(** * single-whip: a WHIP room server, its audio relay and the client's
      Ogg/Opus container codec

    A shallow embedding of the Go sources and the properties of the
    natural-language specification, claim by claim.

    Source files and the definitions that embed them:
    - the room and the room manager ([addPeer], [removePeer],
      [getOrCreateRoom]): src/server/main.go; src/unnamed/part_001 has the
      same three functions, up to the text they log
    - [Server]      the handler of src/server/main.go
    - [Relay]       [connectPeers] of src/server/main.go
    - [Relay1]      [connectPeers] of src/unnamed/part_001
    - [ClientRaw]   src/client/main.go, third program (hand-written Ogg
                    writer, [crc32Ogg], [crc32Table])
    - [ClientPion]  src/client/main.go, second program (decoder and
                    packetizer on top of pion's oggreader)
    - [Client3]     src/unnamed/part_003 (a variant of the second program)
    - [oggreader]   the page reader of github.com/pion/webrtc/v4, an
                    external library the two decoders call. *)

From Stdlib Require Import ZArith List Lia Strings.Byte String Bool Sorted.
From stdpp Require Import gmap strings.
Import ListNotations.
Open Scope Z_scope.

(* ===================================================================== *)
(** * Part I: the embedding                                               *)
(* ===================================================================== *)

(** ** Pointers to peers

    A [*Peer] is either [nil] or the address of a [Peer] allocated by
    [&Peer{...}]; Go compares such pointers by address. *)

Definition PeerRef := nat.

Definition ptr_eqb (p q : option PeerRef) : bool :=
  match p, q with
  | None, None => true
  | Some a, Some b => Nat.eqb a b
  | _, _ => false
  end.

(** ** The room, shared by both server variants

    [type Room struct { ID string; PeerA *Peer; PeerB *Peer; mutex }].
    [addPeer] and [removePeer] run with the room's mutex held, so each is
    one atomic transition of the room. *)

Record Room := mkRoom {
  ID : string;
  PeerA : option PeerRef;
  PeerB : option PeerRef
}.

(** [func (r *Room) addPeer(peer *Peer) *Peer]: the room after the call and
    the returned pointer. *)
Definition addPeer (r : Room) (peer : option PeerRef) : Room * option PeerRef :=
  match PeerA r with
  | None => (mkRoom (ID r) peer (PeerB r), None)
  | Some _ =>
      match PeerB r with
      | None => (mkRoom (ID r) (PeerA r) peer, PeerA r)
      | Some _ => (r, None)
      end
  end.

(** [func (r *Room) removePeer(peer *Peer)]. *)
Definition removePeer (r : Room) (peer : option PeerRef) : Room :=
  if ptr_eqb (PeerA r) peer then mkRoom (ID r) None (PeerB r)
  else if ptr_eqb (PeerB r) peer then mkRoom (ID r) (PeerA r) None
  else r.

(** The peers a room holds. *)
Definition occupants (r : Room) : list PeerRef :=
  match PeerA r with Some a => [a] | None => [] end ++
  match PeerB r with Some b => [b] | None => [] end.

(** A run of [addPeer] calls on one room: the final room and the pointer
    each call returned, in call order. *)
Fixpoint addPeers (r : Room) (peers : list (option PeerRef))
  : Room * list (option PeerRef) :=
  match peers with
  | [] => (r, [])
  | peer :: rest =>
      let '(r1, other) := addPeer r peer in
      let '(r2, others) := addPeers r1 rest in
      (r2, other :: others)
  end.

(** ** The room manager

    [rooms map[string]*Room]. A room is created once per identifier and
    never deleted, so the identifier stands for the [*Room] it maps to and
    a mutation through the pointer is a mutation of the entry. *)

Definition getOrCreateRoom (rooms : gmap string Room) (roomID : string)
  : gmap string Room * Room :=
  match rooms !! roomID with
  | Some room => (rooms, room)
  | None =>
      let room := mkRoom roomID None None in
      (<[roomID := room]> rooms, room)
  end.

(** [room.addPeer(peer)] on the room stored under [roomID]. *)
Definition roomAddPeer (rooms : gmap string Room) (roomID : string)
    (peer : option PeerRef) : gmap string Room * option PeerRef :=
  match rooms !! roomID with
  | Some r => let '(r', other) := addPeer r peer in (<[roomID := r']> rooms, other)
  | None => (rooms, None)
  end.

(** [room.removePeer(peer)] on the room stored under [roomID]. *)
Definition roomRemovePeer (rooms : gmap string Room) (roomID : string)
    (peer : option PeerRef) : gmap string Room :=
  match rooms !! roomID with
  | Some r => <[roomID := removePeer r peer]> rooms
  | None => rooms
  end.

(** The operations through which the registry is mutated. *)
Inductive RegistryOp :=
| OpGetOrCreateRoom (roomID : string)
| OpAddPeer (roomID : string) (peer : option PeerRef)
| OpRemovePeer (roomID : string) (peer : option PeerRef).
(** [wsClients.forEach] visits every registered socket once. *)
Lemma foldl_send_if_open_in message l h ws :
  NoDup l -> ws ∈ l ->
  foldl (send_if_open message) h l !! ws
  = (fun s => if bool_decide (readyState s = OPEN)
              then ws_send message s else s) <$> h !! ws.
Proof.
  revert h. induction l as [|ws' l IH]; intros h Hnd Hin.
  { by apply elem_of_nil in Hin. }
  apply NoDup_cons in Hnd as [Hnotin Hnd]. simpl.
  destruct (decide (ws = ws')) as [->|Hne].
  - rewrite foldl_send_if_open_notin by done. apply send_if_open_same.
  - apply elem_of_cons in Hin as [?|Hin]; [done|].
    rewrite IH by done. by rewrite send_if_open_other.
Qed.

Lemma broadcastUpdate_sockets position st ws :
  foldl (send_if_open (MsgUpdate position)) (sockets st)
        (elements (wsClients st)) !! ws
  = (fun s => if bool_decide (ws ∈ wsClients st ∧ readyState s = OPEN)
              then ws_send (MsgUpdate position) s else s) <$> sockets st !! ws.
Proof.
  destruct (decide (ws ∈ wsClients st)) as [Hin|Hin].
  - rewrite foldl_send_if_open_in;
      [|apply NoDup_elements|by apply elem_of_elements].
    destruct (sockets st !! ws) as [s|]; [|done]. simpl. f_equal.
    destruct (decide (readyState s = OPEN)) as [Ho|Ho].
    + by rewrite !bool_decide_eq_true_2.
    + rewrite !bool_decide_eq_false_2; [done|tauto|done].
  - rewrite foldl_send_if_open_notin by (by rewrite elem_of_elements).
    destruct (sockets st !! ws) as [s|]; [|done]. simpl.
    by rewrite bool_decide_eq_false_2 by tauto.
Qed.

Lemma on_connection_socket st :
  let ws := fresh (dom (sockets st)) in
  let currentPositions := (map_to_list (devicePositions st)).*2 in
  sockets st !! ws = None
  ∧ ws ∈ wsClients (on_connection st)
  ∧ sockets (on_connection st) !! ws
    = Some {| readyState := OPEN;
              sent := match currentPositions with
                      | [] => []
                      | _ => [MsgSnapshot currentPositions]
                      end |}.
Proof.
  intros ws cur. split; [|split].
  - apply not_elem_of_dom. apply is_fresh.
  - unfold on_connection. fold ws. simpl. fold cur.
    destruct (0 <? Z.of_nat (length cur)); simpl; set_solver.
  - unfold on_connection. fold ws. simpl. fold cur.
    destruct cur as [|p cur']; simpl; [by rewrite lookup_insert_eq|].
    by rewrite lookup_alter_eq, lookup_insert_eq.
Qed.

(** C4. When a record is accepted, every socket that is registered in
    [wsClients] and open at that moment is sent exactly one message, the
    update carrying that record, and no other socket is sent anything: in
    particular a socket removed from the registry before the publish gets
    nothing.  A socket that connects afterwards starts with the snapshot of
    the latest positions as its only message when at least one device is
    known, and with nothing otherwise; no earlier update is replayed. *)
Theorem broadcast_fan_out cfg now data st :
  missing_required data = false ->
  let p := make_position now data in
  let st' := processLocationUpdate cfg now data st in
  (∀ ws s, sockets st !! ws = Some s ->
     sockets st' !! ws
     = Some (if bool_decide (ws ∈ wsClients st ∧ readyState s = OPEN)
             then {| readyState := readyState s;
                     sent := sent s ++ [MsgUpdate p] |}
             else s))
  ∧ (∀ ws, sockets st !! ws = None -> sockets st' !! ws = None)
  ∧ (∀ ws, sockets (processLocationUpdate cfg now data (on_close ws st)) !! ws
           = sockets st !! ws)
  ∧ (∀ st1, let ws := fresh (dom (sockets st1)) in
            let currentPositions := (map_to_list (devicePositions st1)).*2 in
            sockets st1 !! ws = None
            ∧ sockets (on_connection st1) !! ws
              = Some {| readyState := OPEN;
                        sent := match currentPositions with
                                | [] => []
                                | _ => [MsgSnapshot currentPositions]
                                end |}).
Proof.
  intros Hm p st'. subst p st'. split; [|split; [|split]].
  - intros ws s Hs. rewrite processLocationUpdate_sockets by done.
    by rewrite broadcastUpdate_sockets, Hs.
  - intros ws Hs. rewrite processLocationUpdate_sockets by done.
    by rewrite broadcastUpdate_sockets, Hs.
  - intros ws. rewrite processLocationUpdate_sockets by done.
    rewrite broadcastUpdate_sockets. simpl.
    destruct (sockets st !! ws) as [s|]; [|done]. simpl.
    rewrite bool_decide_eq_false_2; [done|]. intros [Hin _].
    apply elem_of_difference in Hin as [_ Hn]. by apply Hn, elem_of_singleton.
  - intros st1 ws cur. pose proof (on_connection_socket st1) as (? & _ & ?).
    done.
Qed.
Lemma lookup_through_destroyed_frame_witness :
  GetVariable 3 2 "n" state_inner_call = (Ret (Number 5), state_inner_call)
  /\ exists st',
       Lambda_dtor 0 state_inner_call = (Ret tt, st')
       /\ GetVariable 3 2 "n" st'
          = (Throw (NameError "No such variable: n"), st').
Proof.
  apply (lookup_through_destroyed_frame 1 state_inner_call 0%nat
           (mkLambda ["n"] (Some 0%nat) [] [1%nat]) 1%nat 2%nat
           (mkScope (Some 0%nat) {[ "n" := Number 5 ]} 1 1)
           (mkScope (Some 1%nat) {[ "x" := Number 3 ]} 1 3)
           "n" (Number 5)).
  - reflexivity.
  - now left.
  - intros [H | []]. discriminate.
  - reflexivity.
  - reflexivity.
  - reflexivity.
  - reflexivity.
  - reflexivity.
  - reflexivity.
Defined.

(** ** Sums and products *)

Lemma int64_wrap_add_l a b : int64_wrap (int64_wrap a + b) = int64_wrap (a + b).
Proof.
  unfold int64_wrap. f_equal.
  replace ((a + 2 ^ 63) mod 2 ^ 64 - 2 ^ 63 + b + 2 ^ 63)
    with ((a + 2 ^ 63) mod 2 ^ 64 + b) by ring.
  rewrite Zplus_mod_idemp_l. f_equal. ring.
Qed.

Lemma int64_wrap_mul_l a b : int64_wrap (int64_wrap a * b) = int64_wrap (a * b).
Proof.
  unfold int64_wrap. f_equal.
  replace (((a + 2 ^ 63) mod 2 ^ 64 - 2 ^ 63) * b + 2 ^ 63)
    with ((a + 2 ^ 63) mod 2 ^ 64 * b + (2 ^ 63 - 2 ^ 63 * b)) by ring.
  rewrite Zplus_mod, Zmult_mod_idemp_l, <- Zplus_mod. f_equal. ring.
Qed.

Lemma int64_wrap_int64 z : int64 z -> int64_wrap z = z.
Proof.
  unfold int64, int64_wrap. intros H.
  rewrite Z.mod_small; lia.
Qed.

* * * * *

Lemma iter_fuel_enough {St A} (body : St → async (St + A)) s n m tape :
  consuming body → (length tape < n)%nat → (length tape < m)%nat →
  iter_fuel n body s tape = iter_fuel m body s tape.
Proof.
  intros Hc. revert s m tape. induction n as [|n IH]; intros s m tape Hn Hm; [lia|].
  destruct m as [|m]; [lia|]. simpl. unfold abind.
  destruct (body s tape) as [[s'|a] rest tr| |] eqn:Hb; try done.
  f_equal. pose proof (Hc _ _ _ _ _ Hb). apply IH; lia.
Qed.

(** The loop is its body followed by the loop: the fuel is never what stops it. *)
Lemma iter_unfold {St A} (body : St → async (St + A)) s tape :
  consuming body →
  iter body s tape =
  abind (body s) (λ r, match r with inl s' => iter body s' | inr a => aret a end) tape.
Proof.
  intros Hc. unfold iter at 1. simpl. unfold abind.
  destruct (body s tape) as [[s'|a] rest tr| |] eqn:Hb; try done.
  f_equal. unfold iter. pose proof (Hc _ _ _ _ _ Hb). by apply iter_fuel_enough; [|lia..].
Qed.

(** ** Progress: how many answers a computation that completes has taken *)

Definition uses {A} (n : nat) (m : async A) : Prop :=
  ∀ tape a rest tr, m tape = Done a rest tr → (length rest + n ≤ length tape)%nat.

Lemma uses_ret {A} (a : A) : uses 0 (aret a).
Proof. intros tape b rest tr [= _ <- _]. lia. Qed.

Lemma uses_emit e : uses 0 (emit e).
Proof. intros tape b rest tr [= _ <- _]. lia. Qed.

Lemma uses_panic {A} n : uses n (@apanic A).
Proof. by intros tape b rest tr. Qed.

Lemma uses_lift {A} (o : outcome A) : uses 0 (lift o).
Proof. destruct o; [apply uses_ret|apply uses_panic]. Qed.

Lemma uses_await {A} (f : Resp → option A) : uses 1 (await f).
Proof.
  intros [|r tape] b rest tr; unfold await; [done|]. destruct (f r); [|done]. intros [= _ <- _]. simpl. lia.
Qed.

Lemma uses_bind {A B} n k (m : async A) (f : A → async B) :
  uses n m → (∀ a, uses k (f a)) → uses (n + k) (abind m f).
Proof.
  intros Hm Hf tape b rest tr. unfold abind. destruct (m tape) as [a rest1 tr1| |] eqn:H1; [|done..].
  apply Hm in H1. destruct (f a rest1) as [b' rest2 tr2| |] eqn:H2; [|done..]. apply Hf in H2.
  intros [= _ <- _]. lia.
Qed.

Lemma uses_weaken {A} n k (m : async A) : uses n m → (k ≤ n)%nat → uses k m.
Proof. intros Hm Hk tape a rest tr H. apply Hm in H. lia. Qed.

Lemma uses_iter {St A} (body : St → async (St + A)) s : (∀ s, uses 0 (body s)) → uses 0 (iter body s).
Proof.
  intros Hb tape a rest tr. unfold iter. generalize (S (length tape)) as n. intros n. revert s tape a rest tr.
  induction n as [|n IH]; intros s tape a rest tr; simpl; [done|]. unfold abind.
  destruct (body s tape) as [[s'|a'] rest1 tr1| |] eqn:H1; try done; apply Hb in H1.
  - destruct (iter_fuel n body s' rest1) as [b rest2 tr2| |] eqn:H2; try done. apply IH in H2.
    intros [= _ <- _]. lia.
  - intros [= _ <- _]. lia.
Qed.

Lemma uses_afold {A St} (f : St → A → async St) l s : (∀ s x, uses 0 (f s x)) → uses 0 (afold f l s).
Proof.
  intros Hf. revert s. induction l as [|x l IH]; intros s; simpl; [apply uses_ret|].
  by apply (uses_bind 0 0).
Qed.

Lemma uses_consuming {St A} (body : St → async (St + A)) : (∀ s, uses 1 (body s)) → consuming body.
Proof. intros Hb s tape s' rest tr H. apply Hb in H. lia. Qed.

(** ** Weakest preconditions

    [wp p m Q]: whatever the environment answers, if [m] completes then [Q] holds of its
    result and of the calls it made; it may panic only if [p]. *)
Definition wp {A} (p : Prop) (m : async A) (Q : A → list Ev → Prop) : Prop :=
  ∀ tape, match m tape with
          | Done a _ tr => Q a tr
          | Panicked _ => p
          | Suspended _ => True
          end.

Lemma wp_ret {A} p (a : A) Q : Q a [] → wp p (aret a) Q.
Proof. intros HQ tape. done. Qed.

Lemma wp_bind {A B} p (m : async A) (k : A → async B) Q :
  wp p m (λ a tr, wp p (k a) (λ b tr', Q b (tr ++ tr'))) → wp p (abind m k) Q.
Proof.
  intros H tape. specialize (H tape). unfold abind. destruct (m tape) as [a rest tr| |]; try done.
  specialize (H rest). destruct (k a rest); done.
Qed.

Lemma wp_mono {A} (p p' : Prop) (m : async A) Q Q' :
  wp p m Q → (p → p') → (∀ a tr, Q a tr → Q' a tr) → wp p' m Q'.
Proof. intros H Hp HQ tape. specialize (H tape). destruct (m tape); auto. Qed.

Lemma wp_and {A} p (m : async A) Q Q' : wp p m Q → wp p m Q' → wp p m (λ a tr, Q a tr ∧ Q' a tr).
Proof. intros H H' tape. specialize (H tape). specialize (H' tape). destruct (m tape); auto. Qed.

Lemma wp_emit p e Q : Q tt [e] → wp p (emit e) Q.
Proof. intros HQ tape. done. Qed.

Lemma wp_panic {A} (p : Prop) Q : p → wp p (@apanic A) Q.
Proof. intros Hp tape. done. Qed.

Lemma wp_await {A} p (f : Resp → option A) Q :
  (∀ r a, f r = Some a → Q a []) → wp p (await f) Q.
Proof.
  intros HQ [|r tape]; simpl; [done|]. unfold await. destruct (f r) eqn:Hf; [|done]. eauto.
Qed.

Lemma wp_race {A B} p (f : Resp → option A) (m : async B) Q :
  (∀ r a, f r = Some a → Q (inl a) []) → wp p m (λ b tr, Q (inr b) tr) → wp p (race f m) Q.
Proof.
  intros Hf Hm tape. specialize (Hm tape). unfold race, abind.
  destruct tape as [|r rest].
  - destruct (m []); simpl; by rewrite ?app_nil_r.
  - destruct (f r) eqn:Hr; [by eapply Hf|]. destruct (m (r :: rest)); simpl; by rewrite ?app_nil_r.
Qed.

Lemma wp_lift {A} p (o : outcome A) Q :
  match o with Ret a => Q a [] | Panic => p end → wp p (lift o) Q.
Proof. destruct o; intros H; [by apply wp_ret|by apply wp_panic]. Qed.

* * * * *

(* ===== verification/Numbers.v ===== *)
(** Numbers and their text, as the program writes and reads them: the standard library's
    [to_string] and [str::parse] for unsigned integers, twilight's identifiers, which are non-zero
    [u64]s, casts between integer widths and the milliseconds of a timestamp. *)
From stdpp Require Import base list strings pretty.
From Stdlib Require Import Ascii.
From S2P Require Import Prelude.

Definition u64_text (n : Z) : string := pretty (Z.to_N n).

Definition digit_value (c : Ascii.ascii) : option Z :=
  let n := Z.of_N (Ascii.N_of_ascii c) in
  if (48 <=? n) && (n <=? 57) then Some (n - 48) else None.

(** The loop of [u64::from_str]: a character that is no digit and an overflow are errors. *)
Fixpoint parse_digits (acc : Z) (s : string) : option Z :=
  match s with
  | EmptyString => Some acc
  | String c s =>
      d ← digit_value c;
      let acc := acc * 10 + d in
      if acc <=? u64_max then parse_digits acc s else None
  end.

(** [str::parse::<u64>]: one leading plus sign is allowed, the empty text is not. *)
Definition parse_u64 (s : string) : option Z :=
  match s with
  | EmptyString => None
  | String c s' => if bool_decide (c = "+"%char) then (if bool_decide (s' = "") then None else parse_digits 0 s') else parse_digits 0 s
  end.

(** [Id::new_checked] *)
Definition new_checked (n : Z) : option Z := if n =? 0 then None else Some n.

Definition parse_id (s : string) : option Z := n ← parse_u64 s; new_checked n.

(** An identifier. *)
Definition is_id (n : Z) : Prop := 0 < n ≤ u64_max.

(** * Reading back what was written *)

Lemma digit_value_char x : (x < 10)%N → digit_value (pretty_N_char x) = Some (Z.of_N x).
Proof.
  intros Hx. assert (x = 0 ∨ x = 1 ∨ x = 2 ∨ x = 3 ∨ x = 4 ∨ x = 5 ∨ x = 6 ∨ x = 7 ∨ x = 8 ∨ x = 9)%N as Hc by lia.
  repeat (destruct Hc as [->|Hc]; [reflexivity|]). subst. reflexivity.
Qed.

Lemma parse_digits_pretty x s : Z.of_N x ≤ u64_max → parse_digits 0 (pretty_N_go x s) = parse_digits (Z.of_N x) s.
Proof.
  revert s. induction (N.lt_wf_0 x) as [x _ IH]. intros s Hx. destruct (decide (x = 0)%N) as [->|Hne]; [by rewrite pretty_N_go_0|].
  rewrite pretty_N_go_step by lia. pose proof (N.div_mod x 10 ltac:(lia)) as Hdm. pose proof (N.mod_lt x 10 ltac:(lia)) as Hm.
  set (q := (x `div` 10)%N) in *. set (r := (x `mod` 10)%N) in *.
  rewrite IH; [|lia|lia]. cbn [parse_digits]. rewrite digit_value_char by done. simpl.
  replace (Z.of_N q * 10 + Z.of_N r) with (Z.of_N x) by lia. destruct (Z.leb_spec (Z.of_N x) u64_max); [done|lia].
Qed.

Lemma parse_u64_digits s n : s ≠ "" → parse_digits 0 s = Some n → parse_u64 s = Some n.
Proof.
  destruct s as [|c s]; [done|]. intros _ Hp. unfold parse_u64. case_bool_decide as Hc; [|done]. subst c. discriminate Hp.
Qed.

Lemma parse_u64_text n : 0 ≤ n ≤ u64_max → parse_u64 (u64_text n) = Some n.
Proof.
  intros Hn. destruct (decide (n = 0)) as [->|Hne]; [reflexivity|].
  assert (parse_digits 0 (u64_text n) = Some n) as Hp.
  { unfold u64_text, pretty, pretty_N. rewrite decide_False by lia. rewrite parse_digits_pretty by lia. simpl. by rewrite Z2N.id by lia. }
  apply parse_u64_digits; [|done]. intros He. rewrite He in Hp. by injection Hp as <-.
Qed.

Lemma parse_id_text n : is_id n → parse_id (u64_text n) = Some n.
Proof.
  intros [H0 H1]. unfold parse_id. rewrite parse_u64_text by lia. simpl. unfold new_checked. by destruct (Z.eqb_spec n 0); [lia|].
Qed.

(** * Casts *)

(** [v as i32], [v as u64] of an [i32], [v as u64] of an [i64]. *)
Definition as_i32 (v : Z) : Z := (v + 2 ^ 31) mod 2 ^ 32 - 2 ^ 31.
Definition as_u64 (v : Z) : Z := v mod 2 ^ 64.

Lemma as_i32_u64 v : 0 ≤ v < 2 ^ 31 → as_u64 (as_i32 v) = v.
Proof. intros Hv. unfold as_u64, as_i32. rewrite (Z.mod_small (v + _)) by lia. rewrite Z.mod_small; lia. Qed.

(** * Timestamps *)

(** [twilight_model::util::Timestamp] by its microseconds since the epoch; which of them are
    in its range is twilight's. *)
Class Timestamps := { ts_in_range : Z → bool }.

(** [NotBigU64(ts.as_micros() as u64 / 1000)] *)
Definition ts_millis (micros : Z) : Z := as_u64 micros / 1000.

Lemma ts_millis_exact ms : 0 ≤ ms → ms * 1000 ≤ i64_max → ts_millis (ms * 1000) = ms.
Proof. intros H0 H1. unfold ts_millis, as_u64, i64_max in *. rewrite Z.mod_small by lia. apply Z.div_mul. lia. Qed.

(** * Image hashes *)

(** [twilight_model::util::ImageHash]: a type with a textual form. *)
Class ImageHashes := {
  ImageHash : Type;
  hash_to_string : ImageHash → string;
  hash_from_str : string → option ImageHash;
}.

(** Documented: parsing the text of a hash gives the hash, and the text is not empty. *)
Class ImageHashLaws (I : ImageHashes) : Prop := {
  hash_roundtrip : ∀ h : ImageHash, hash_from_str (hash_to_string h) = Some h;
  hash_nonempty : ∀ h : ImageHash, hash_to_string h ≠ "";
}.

* * * * *

What the exercise asks:
Lines with the word "MsgUpdate" in them: report all of these from the listing above.

Output of the exercise:
  foldl (send_if_open (MsgUpdate position)) (sockets st)
              then ws_send (MsgUpdate position) s else s) <$> sockets st !! ws.
                     sent := sent s ++ [MsgUpdate p] |}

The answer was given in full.